A man named Rick finally got to experience what Mother's Day feels like this year, thanks to 13 little ducklings that think that he is their mother and follow him around all day. The unusual saga began when the mother of the young chicks disappeared soon after laying the eggs.
To save them, Rick, who will not reveal his last name or location, decided to place them in an incubator. Hence, when the chicks hatched, the first large moving object they saw was Rick and immediately concluded that he was their 'mother'.
While this may seem odd, it is quite common among animals. Known as imprinting, it is a natural biological phenomenon that occurs in newly-born birds and mammals, allowing them to form a bond with their mother as well as providing them with information about their own identity. For birds like ducks, geese and turkeys that start walking as soon as they hatch, the imprint occurs instantly, which is what happened in this case.
What's amazing is that researchers have discovered that young birds imprint themselves to the first moving thing they set their eyes on - even if they are inanimate objects. During their study, they found young chicks attaching themselves to gumboots, balls, and even an electric train.
The downside of imprinting is that young animals have a hard time detaching themselves from their adopted 'mother'. That means that they are often unable to return to the wild or socialize with their own species. This is the reason researchers use innovative methods when raising animals in captive breeding programs. At California and Arizona's Condor Recovery Project, the caretakers use hand puppets shaped like condors to raise the chicks, while researchers at the Hetaoping Research and Conservation Center in Western China dress in Panda suits to raise the critically endangered animals in captivity.

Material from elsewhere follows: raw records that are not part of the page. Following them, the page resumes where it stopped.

(* ===== verification/ApiFramework.v ===== *)
(** * The HTTP handlers' framework and validators (pkg/handlers)

    [framework.go]: a handler decodes the body into a variable, runs its validators
    in order until one fails, performs its action and writes the answer.  A handler
    runs on a state of its own choice: the services' state together with the local
    variables that its closures share.  A [Validate] is a closure, run after the
    body has been decoded; what it reads through pointers it reads at that time.

    [validation.go] and [validation_builder.go]: the validators of values. *)

From S2P Require Import Prelude GoString GoFmt Regex ServiceErrors World.
Local Open Scope string_scope.
Local Open Scope Z_scope.

(** ** Handlers (framework.go) *)

(** What the client gets: an error, written with its HTTP code, or a body with a
    status; a panic aborts the connection. *)
Inductive response (R : Type) :=
| RError (e : ServiceError)
| RJson (status : Z) (body : R)
| RPanic.
Arguments RError {R}.
Arguments RJson {R}.
Arguments RPanic {R}.

Definition status_code {R} (r : response R) : option Z :=
  match r with RError e => Some (HTTPCode e) | RJson st _ => Some st | RPanic => None end.

Definition StatusOK : Z := 200.
Definition StatusAccepted : Z := 202.

Definition Validate (S : Type) : Type := prog S (option ServiceError).

Record HandlerConfig (S R : Type) := mkHandlerConfig {
  (** decoding the body into the variable [MarshalInto] points to, or its error *)
  hc_MarshalInto : option (prog S (option error));
  hc_Validate : list (Validate S);
  hc_Action : prog S (result ServiceError R)
}.
Arguments mkHandlerConfig {S R}.
Arguments hc_MarshalInto {S R}.
Arguments hc_Validate {S R}.
Arguments hc_Action {S R}.

Section framework.
Context {S R : Type}.

(** A closure that reads variables and changes none. *)
Definition reading {A} (f : S -> A) : prog S A := fun s => (s, f s).

Fixpoint run_validators (vs : list (Validate S)) : Validate S :=
  match vs with
  | [] => mret None
  | v :: vs =>
      r ← v;
      match r with Some err => mret (Some err) | None => run_validators vs end
  end.

Definition run_action (cfg : HandlerConfig S R) (httpStatus : Z) : prog S (response R) :=
  rv ← run_validators (hc_Validate cfg);
  match rv with
  | Some err => mret (RError err)
  | None =>
      ra ← hc_Action cfg;
      match ra with
      | Err serviceErr => mret (RError serviceErr)
      | Ok result => mret (RJson httpStatus result)
      end
  end.

Definition Handle (cfg : HandlerConfig S R) (httpStatus : Z) : prog S (response R) :=
  match hc_MarshalInto cfg with
  | None => run_action cfg httpStatus
  | Some decode =>
      rd ← decode;
      match rd with
      | Some err => mret (RError (MalformedRequest "Invalid request format: %s" [VStr (Error err)]))
      | None => run_action cfg httpStatus
      end
  end.

Definition HandleDelete (cfg : HandlerConfig S R) (httpStatus : Z) : prog S (response R) := run_action cfg httpStatus.
Definition HandleGet (cfg : HandlerConfig S R) : prog S (response R) := run_action cfg StatusOK.

(** For results that are not event streams; no handler returns one. *)
Definition HandleList (cfg : HandlerConfig S R) : prog S (response R) := run_action cfg StatusOK.

(** ** What a successful answer tells *)

(** The validators have passed, one after the other, from [s] to [s']. *)
Inductive validated : list (Validate S) -> S -> S -> Prop :=
| validated_nil s : validated [] s s
| validated_cons v vs s s' : (v s).2 = None -> validated vs (v s).1 s' -> validated (v :: vs) s s'.

Lemma run_validators_ok vs s :
  (run_validators vs s).2 = None <-> validated vs s (run_validators vs s).1.
Proof.
  revert s. induction vs as [|v vs IH]; intros s; simpl; [split; [by constructor|done]|].
  rewrite prog_bind_run. destruct ((v s).2) as [e|] eqn:E; simpl.
  - split; [done|]. inversion 1; congruence.
  - rewrite IH. split; [by constructor|by inversion 1].
Qed.

(** A handler answers with a body exactly when the body was decoded, all
    validators passed and the action succeeded. *)
Lemma run_action_ok cfg st s body :
  (run_action cfg st s).2 = RJson st body ->
  exists s1, validated (hc_Validate cfg) s s1 /\ (hc_Action cfg s1).2 = Ok body /\
    (run_action cfg st s).1 = (hc_Action cfg s1).1.
Proof.
  unfold run_action. rewrite prog_bind_run. pose proof (run_validators_ok (hc_Validate cfg) s) as Hv.
  destruct ((run_validators _ s).2) as [e|]; [done|]. rewrite prog_bind_run.
  set (s1 := (run_validators _ s).1) in *. destruct ((hc_Action cfg s1).2) as [b|e] eqn:E; [|done].
  intros [= <-]. exists s1. split_and!; [by apply Hv|done|done].
Qed.

Lemma run_action_plain decode action st s :
  run_action (mkHandlerConfig decode [] action) st s =
  ((action s).1, match (action s).2 with Ok b => RJson st b | Err e => RError e end).
Proof.
  unfold run_action. cbn [hc_Validate hc_Action run_validators]. rewrite prog_bind_run. cbn [mret prog_ret fst snd].
  rewrite prog_bind_run. by destruct ((action s).2).
Qed.

Lemma Handle_ok decode vs action st s body :
  (Handle (mkHandlerConfig (Some decode) vs action) st s).2 = RJson st body ->
  exists s1, (decode s).2 = None /\ validated vs (decode s).1 s1 /\ (action s1).2 = Ok body /\
    (Handle (mkHandlerConfig (Some decode) vs action) st s).1 = (action s1).1.
Proof.
  unfold Handle. cbn [hc_MarshalInto]. rewrite prog_bind_run. destruct ((decode s).2) as [e|]; [done|].
  intros (s1 & Hv & Ha & Hs)%run_action_ok. exists s1. by split_and!.
Qed.

Lemma run_validators_preserves (P : S -> S -> Prop) `{!PreOrder P} vs :
  Forall (preserves P) vs -> preserves P (run_validators vs).
Proof.
  intros Hvs. induction Hvs as [|v vs Hv Hvs IH]; simpl; [preserves_tac|]. apply preserves_bind; [apply _|done|].
  intros [e|]; [preserves_tac|done].
Qed.

(** Whatever a handler does, it does through its decoder, validators and action. *)
Lemma run_action_preserves (P : S -> S -> Prop) `{!PreOrder P} cfg st :
  Forall (preserves P) (hc_Validate cfg) -> preserves P (hc_Action cfg) -> preserves P (run_action cfg st).
Proof.
  intros Hvs Ha. pose proof (run_validators_preserves P _ Hvs) as Hv. unfold run_action. apply preserves_bind; [apply _|done|]. intros [e|]; [preserves_tac|].
  apply preserves_bind; [apply _|done|]. intros [b|e]; preserves_tac.
Qed.

(** The answers of a handler: a body with the status of the handler, when the
    validators passed and the action succeeded; otherwise an error, before the action
    or from it.  [P] is what decoding and validators respect. *)
Lemma run_action_cases (P : S -> S -> Prop) `{!PreOrder P} cfg st s :
  Forall (preserves P) (hc_Validate cfg) ->
  let out := run_action cfg st s in
  match out.2 with
  | RJson st' b => st' = st /\ exists s1, validated (hc_Validate cfg) s s1 /\ P s s1 /\ hc_Action cfg s1 = (out.1, Ok b)
  | RError e => P s out.1 \/ exists s1, P s s1 /\ hc_Action cfg s1 = (out.1, Err e)
  | RPanic => False
  end.
Proof.
  intros Hvs. pose proof (run_validators_preserves P _ Hvs s) as HP. pose proof (run_validators_ok (hc_Validate cfg) s) as Hv.
  unfold run_action. rewrite prog_bind_run. set (rv := run_validators (hc_Validate cfg) s) in *.
  destruct (rv.2) as [e|]; [by left|]. rewrite prog_bind_run.
  destruct (hc_Action cfg rv.1) as [s2 [b|e]] eqn:E; simpl.
  - split; [done|]. exists rv.1. split_and!; [by apply Hv|done|done].
  - right. exists rv.1. by split.
Qed.

(** Either the action is not reached, or it runs after what [P] allows. *)
Lemma run_action_through (P : S -> S -> Prop) `{!PreOrder P} cfg st s :
  Forall (preserves P) (hc_Validate cfg) ->
  P s (run_action cfg st s).1 \/ exists s1, P s s1 /\ (run_action cfg st s).1 = (hc_Action cfg s1).1.
Proof.
  intros Hvs. pose proof (run_action_cases P cfg st s Hvs) as Hc. cbv zeta in Hc.
  destruct ((run_action cfg st s).2); [|destruct Hc as [_ (s1 & _ & HP & E)]|done].
  - destruct Hc as [HP|(s1 & HP & E)]; [by left|right; exists s1; by rewrite E].
  - right. exists s1. by rewrite E.
Qed.

Lemma Handle_through (P : S -> S -> Prop) `{!PreOrder P} decode vs action st s :
  preserves P decode -> Forall (preserves P) vs ->
  let out := Handle (mkHandlerConfig (Some decode) vs action) st s in
  P s out.1 \/ exists s1, P s s1 /\ out.1 = (action s1).1.
Proof.
  intros Hd Hvs. cbv zeta. unfold Handle. cbn [hc_MarshalInto]. rewrite prog_bind_run. specialize (Hd s).
  destruct ((decode s).2); [by left|].
  destruct (run_action_through P (mkHandlerConfig (Some decode) vs action) st (decode s).1 Hvs) as [HP|(s1 & HP & E)].
  - left. by etransitivity.
  - right. exists s1. split; [by etransitivity|done].
Qed.

(** An answer that is an error comes before the action or from it. *)
Lemma run_action_refused cfg st s e :
  (run_validators (hc_Validate cfg) s).2 = Some e ->
  (run_action cfg st s).2 = RError e /\ (run_action cfg st s).1 = (run_validators (hc_Validate cfg) s).1.
Proof. intros He. unfold run_action. rewrite prog_bind_run, He. done. Qed.
End framework.

(** ** Validators of values (validation.go) *)

Definition MinRequiredFieldLength : Z := 1.
Definition MaxServiceAccountNameLength : Z := 50.
Definition MaxServiceAccountDescLength : Z := 255.
Definition MaxServiceAccountID : Z := 36.

Local Open Scope N_scope.

(** [[a-z]([-a-z0-9]*[a-z0-9])?] *)
Definition name_re : re :=
  RSeq (ROneOf [az]) (ROpt (RSeq (RStar (ROneOf [chr 45; az; digits])) (ROneOf [az; digits]))).
(** [[a-zA-Z0-9.,\-\s]*] *)
Definition desc_re : re :=
  RStar (ROneOf [az; AZ; digits; chr 46; chr 44; chr 45; chr 9; chr 10; chr 12; chr 13; chr 32]).
Definition hex_re : re := ROneOf [digits; (97, 102)].
Fixpoint RTimes (n : nat) (r : re) : re := match n with O => REps | S n => RSeq r (RTimes n r) end.
(** [[0-9a-f]{8}-[0-9a-f]{4}-[0-9a-f]{4}-[0-9a-f]{4}-[0-9a-f]{12}] *)
Definition uuid_re : re :=
  RSeq (RTimes 8 hex_re) (RSeq (RLit 45) (RSeq (RTimes 4 hex_re) (RSeq (RLit 45) (RSeq (RTimes 4 hex_re)
    (RSeq (RLit 45) (RSeq (RTimes 4 hex_re) (RSeq (RLit 45) (RTimes 12 hex_re)))))))).

Local Open Scope Z_scope.

Definition ValidServiceAccountNameRegexp : string := "^[a-z]([-a-z0-9]*[a-z0-9])?$".
Definition ValidServiceAccountDescRegexp : string := "^[a-zA-Z0-9.,\-\s]*$".
Definition ValidUUIDRegexp : string := "^[0-9a-f]{8}-[0-9a-f]{4}-[0-9a-f]{4}-[0-9a-f]{4}-[0-9a-f]{12}$".

(** [asyncParam] is the value of the query parameter [async]. *)
Definition ValidateAsyncEnabled (asyncParam : string) : option ServiceError :=
  if bool_decide (asyncParam <> "true") then Some SyncActionNotSupported else None.

Definition ValidateServiceAccountName (value field : string) : option ServiceError :=
  if negb (MatchString name_re value)
  then Some (MalformedServiceAccountName "%s does not match %s" [VStr field; VStr ValidServiceAccountNameRegexp])
  else None.

Definition ValidateServiceAccountDesc (value field : string) : option ServiceError :=
  if negb (MatchString desc_re value)
  then Some (MalformedServiceAccountDesc "%s does not match %s" [VStr field; VStr ValidServiceAccountDescRegexp])
  else None.

Definition ValidateServiceAccountID (value field : string) : option ServiceError :=
  if negb (MatchString uuid_re value)
  then Some (MalformedServiceAccountID "%s does not match %s" [VStr field; VStr ValidUUIDRegexp])
  else None.

Definition ValidateMultiAZEnabled (value : bool) : option ServiceError :=
  if negb value then Some NotMultiAzActionNotSupported else None.

(** [len] of a Go string: its bytes. *)
Definition len (s : string) : Z := Z.of_nat (String.length s).

Definition ValidateMaxLength (value field : string) (maxVal : option Z) : option ServiceError :=
  match maxVal with
  | Some m => if m <? len value
      then Some (MaximumFieldLengthMissing "%s is not valid. Maximum length %d is required" [VStr field; VInt m])
      else None
  | None => None
  end.

Definition ValidateMinLength (value : option string) (field : string) (min : Z) : option ServiceError :=
  let too_short := Some (MinimumFieldLengthNotReached "%s is not valid. Minimum length %d is required." [VStr field; VInt min]) in
  match value with
  | None => too_short
  | Some v => if len v <? min then too_short else None
  end.

(** [resp] is the closure of [ValidateMaxLength], which is not nil, and not its
    result: the closure of [ValidateMinLength] is never returned. *)
Definition ValidateLength (value field : string) (minVal : Z) (maxVal : option Z) : option ServiceError :=
  let min := if 1 <? minVal then minVal else 1 in
  let resp : option (unit -> option ServiceError) := Some (fun _ => ValidateMaxLength value field maxVal) in
  match resp with
  | Some resp => resp tt
  | None => ValidateMinLength (Some value) field min
  end.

Whether these baby ducks will continue following Rick around for the rest of their lives, is anybody's guess. According to his neighbor Mathew Sargent who filmed the video, Rick is planning to keep his young 'kids' around for a while and like any good mother even 'potty train' them in a small section of his yard. Once they get a little older, he plans to take them over to a neighborhood lake where will hopefully learn to mingle with their own kind.